For motherless women, grief comes in an eternity of waves. It can even hit us when we think of a time well-past, and how our mothers weren’t around. It usually takes me by surprise. And it always presents a chance for gratitude. I’m grateful that I now get to experience the twists and turns of motherhood, the emotional jolts and the grand chaos of it all. Next week I’ll release my first-born, simply into the throes of second grade. I will cry, as I do every year. And I will revel in knowing that he’s growing strong wings, to carry him far and wide.

8 Comments
  1. What always comes to me are not my mother’s tears, but her lavish promises. I was the one crying as we drove to JFK for my flight to Paris after my junior year of college. She said, “And if you don’t like it, you can always come home.” I very well knew it would be cost prohibitive to fly home to Mommy. But I also knew she meant it. And I loved her for it all the more. Though that was forty years ago, and she and our home have been gone more than a decade, it cheers me to remember “You can always come home.”

    • What a moving story, Lori. Thank you for sharing it. You’re right–you can go home again. One of the best reminders of home is mom, and what a wonderful mom yours was here on earth and is now in heaven.

  2. Yes, retroactive grief. As we get older & grieve what we missed, what they missed. Truly is bittersweet & so needed. Bless you, my friend.

  3. Time came when your Mother wasn’t there. That’s life! Situations in life alternate between PERFECTION and IMPERFECTION for the purpose of keeping us poised and ready to recognize meaningful options for optimally moving on. Your Dad and Bro made your Mother very proud, I’m sure of that. Her soul had to be, and is, at peace.

    • Quite right, Connie–I often feel that my mom is so much at peace, I have very little sense of her ever having lived here on earth. It’s hard to explain well. She is where she always wanted to be, at home with the Lord.

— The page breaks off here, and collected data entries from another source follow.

Lemma fin_established_inv c seg d c' ns : (c', ns) = fin_established c seg d ->
  (c' = c /\ ns = None) \/
  (ns = Some CloseWait /\ has_flag (ps_flags seg) TCP_FIN = true /\ wadd32 (ps_seq seg) d = c_rcv_nxt c /\
   c' = c <| c_rcv_nxt ::= fun n => wadd32 n 1 |>).
Proof.
  unfold fin_established. destruct (has_flag _ TCP_FIN && _) eqn:E; intros H; injection H as -> ->; [|by left].
  apply andb_true_iff in E as [E1 E2]. apply Z.eqb_eq in E2. by right.
Qed.

Lemma data_state links c3 seg ctx : c_state (dr_conn (deliver_data links c3 seg ctx)) = c_state c3.
Proof.
  unfold deliver_data, deliver_in_order, deliver_out_of_order.
  destruct (ps_payload seg) as [|b p]; [done|].
  destruct (ps_seq seg =? c_rcv_nxt c3).
  - destruct (append_in_order _ _ _ _) as [[[q dl] dp] ops].
    destruct (negb _); [|done]. by destruct (drain_contiguous_into _ _ _) as [[[[? ?] ?] ?] ?].
  - destruct (seq_lt _ _); [|done]. destruct (0 <? free_space_total _); [|done].
    destruct ctx as [ctx|]; [|done]. by destruct (reorder_insert _ _ _ _ _) as [[? ?] ?].
Qed.

Lemma absorb_syn_ack_views clk c seg opts :
  let c' := absorb_syn_ack clk c seg opts in
  keeps close_view c c' /\ c_snd_una c' = ps_ack seg /\ c_rcv_nxt c' = wadd32 (ps_seq seg) 1.
Proof.
  cbv zeta. unfold absorb_syn_ack.
  set (c1 := c <| c_irs := _ |> <| c_rcv_nxt := _ |>). set (c2 := c1 <| c_snd_una := _ |>).
  set (c3 := c2 <| c_snd_wnd := _ |> <| c_snd_wl1 := _ |> <| c_snd_wl2 := _ |> <| c_peer_mss := _ |>).
  set (c4 := match wscale opts with Some _ => _ | None => _ end).
  assert (K4 : keeps close_view c3 c4 /\ keeps c_snd_una c3 c4 /\ keeps c_rcv_nxt c3 c4)
    by (unfold c4; destruct (wscale opts); split_and!; keeps_tac).
  destruct K4 as (K4 & K4u & K4r).
  assert (K3 : keeps close_view c c3 /\ c_snd_una c3 = ps_ack seg /\ c_rcv_nxt c3 = wadd32 (ps_seq seg) 1).
  { split_and!; [unfold c3, c2, c1; keeps_tac|unfold c3; conn_simpl; reflexivity|].
    unfold c3, c2, c1. conn_simpl. reflexivity. }
  destruct K3 as (K3 & K3u & K3r). unfold keeps in K4u, K4r.
  destruct (timestamps opts) as [[v e]|].
  - split_and!; [transitivity c3; [exact K3|]; transitivity c4; [exact K4|]; keeps_tac|conn_simpl; congruence..].
  - split_and!; [transitivity c3; [exact K3|]; transitivity c4; [exact K4|]; keeps_tac|conn_simpl; congruence..].
Qed.

Lemma seed_keeps_gen {A} (V : TcpConn -> A) edges c now
  (He : forall x f, keeps V x (x <| c_rtt_est ::= f |>))
  (Hr : forall x f, keeps V x (x <| c_rack ::= f |>))
  (Hh : forall x f, keeps V x (x <| c_rtt_histogram ::= f |>)) :
  keeps V c (maybe_seed_srtt_from_syn c now edges).1.
Proof.
  unfold maybe_seed_srtt_from_syn. destruct (negb _); [reflexivity|].
  destruct (c_syn_tx_ts_ns c =? 0); [reflexivity|]. destruct (negb _); [reflexivity|]. cbn [fst].
  etransitivity; [|apply Hh]. etransitivity; [|apply Hr]. apply He.
Qed.

Section Transitions.
Context (clk : Clock) (edges : list Z) (sbb : Z) (links : Links) (ctx : option MbufInsertCtx).

Definition steps_ok (c : TcpConn) (seg : ParsedSegment) (c' : TcpConn) (o : Outcome) : Prop :=
  c_state c' = c_state c /\ forall s', o_new_state o = Some s' -> fsm_step c seg (c_state c) s'.

Lemma established_steps c seg c' o ops : c_state c = Established ->
  handle_established clk edges sbb links ctx c seg = Some (c', o, ops) -> steps_ok c seg c' o.
Proof.
  intros Hs H. apply handle_established_inv in H as
    [(-> & _ & _ & _ & _ & Hn & _)|(Hr & Ha & Hw & opts & c1 & e & Hp & H)].
  - split; [done|]. intros s' E. destruct Hn as [Hn|[Hrst Hn]]; rewrite Hn in E; [discriminate|].
    injection E as <-. apply FsmReset; rewrite ?Hs; done.
  - apply paws_views in Hp as (P1 & _ & _). apply rx_view_inv in P1 as (P1 & _).
    apply established_accept_inv in H as (_ & _ & _ & _ &
      [(_ & _ & Hn & _ & K & _)|(_ & c3 & K & _ & Hf & _)]).
    + apply rx_view_inv in K as (K & _). split; [congruence|]. rewrite Hn. done.
    + apply rx_view_inv in K as (K & _). apply fin_established_inv in Hf as [[-> Hn]|(Hn & Hfin & _ & ->)];
        unfold steps_ok; rewrite Hn.
      * split; [|done]. rewrite data_state. congruence.
      * split; [conn_simpl; rewrite data_state; congruence|].
        intros s' E. injection E as <-. rewrite Hs. by apply FsmPeerClose.
Qed.

Lemma close_path_steps c seg c' o ops :
  closing_state (c_state c) = true ->
  handle_close_path clk c seg = Some (c', o, ops) -> steps_ok c seg c' o.
Proof.
  intros Hs H. apply handle_close_path_inv in H as
    [(-> & _ & _ & _ & _ & Hn & _)|(Hr & Ha & Htw & Hw & opts & c1 & e & Hp & H)].
  - split; [done|]. intros s' E. destruct Hn as [Hn|[Hrst Hn]]; rewrite Hn in E; [discriminate|].
    injection E as <-. apply FsmReset; [done|..]; intros E; by rewrite E in Hs.
  - apply paws_views in Hp as (P1 & _ & _). apply rx_view_inv in P1 as (P1 & _ & P3 & _ & _ & _ & P7 & _).
    apply close_accept_inv in H as (_ & K & _ & _ & Ht & _).
    assert (Ef : fin_has_been_acked c1 (ps_ack seg) = fin_has_been_acked c (ps_ack seg))
      by (unfold fin_has_been_acked; by rewrite P7).
    assert (Epf : peer_fin_next c1 seg = peer_fin_next c seg) by (unfold peer_fin_next; by rewrite P3).
    assert (Es : c_state c' = c_state c1) by (unfold keeps, close_view in K; by injection K).
    split; [congruence|]. intros s' E. rewrite E, P1, Ef, Epf in Ht.
    destruct (fin_has_been_acked c (ps_ack seg)) eqn:Efa, (peer_fin_next c seg) eqn:Epn, (c_state c);
      cbn in Ht; try discriminate Ht; injection Ht as -> _; by constructor.
Qed.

  4. I recently heard a definition of the word “poignant” as when we experience happiness in sadness, and sadness in happiness. It is when past/present/future can meet in a moment. I believe the NPR speaker quoted Thorton Wilder’s “Our Town.” “EMILY: ‘Does anyone ever realize life while they live it…every, every minute?’ STAGE MANAGER: ‘No. Saints and poets maybe…they do some.’”

    I love to find poignancy in my own life, and am compelled to share it. Here’s proof Wilder’s words mean a lot to me: I actually paid for a therapy session to explore that very quotation.

    🙂

    • Lori,

      Thanks for sharing that definition of poignant. It’s fitting, and it’ll be my definition going forward.

      I appreciate your anecdote about the therapy session to explore the quote. What a great idea! You are both a saint and a poet.